Building Blip: The Complete Toolkit for Your IP-Whitelisted Servers

Some background on Blip, the tool I'm currently working on. Blip connects to your cloud providers and gives you self-destructing firewalls, whitelist scheduling, teams, secure sharing, and IP syncing from popular cloud services.

Joe Tannenbaum

I am currently working on Blip, a utility belt for your IP-whitelisted servers. It connects to your cloud providers and gives you self-destructing firewalls, whitelist scheduling, teams, secure sharing, and IP syncing from popular cloud services. It will launch with support for DigitalOceanAWS, and Laravel Forge.

Background

Whenever possible, it's a good idea to only let people SSH into a server from specific IP addresses.

I work on a lot of client sites and have many of my own projects, all of which are set up this way. I work remotely, so depending on where I was working that day, I would occasionally have to log in to whichever cloud provider I was using and add a rule to whitelist my IP address in order to log into a server.

I found this to be cumbersome, so I built myself an Alfred workflow that connected to these providers via their APIs. I typed addmyip into Alfred, selected the provider, and it would do the rest. I happily used this for years and it did the job really well.

A Tidal Wave of IP Addresses

Over the past year, my wife and I traveled for her job. A lot. We were constantly in new places, and I just worked from whichever city we were in at the moment. Airbnbs, coffee shops, hotels, co-working spaces, wherever I could find decent internet. Suddenly I was adding IPs left and right, and constantly having to remember to delete them afterward. And there I was, back to constantly logging into cloud providers and deleting rules.

I decided I needed these rules to be self-destructing so I wouldn't have to remember to clean up after myself. I modified my Alfred workflow and added an expiration time (5 minutes, 1 hour, 1 day, 1 week), then set up a job using launchd that would delete the rule after the specified time.

And this worked really well for a bit! It solved the problem simply. But it bothered me that if my computer was closed or disconnected from the internet, the rule might be deleted later than I intended. Blip was born.

Beyond Self-Destructing Firewalls

The self-destructing firewall feature is useful on its own. It works really well and solves the problem elegantly. Also having one place to add rules to your servers regardless of their provider is also really handy, no more logging into multiple dashboards.
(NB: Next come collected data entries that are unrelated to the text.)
(* ===== verification/VfsProps.v ===== *)
(** * The VFS: correctness

    Normalisation against the reference reading of a path, the routing of the
    operations that take a path, the mount table's invariant, listings, and the
    heap blocks the operations take and return.  The heap is the [KAllocator]
    interface on the kernel state. *)

From S2P Require Import Prelude Interfaces Blkdev Vfs VfsPath VfsSpec.

(** ** Paths *)

Definition path_of (path : option (list Z)) : list Z := default [] path.
Definition path_fits (path : option (list Z)) : Prop := c_string (path_of path) ∧ str_len (path_of path) < 2 ^ 31 - 1.

Lemma normalize_spec p outsz :
  str_len p < 2 ^ 31 → 0 < outsz <= 2 ^ 31 →
  match vfs_normalize_path (Some p) outsz with
  | Some out => out = join (canon p) ∧ fits [] (comps p) outsz
  | None => ¬ fits [] (comps p) outsz
  end.
Proof.
  intros Hp Ho. unfold vfs_normalize_path. rewrite (proj2 (Z.eqb_neq outsz 0)) by lia.
  destruct (normalize_loop_spec (S (length p)) p [] outsz) as (r & Hr & Hs); [lia|constructor|lia|cbn; unfold str_len; simpl; lia|done|].
  change (join []) with ([] : list Z) in Hr. rewrite Hr. exact Hs.
Qed.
As I was building it out, I found some additional key features that are worth implementing:

IP Whitelist Scheduling

There was a time in my life when I worked from a WeWork consistently and what I wouldn't give for this feature. This allows you to specify which IPs should be whitelisted on which port for which servers at what times. For example:

82.137.127.156 should have access to personal-site on port 22 from 9am - 5pm Monday - Friday.

Teams

I modeled the Teams feature very closely after Laravel Forge's Circles. It doesn't require you to make specific teams, but rather just allows you to invite others to manage specific resources. So for instance, if I was working with another developer on a client project, I would invite them to join just that specific server and allow them to whitelist IPs from their Blip account. It's simpler than a conventional Teams feature and allows much more flexibility.

Secure Sharing

One of my favorite 1Password features is the ability to securely share anything in your vault whether or not the other user has 1Password. I want to bring this same ease to Blip. If you needed to give someone temporary access to one of your servers without them having to set up a Blip account, you can.

Why would you want to share access to a server with someone? An example:

Let's say you have a staging site, and you've specified that only certain IPs can view it (you've locked down ports 80 and 443). You need a client to view the site, but only from their IP and only for an hour.

You can share a secure link directly from your Blip account that is tied to their email address. Once they verify their email and accept the share, Blip automatically detects their current IP address, adds it to your specified server for ports 80 and 443, then removes the rule after an hour.

You don't need to coordinate with them to get their IP address and you don't need to remember to remove access afterward. Blip does all of the heavy lifting for you.

IP Sync

If you use a service that regularly needs access to your servers and keeps a public list of IP addresses they SSH in from, this feature is for you. For me, those services are commonly the indispensable Forge and Envoyer. I keep a separate security group just for their IP addresses that I update whenever they add or remove IPs from the list.

Fortunately, they keep this list of IP addresses in a text file that is publicly accessible. So we can utilize Blip to keep these in sync with your security group. Blip will check once a day and update your group with any changes.

Integrations

One of my requirements for building out Blip was integrating with tools that I (and many other people) already use on a daily basis. So along with the site, I'll be rolling out an Alfred workflow, a Raycast extension, and a CLI tool so that you can talk to Blip right from your machine.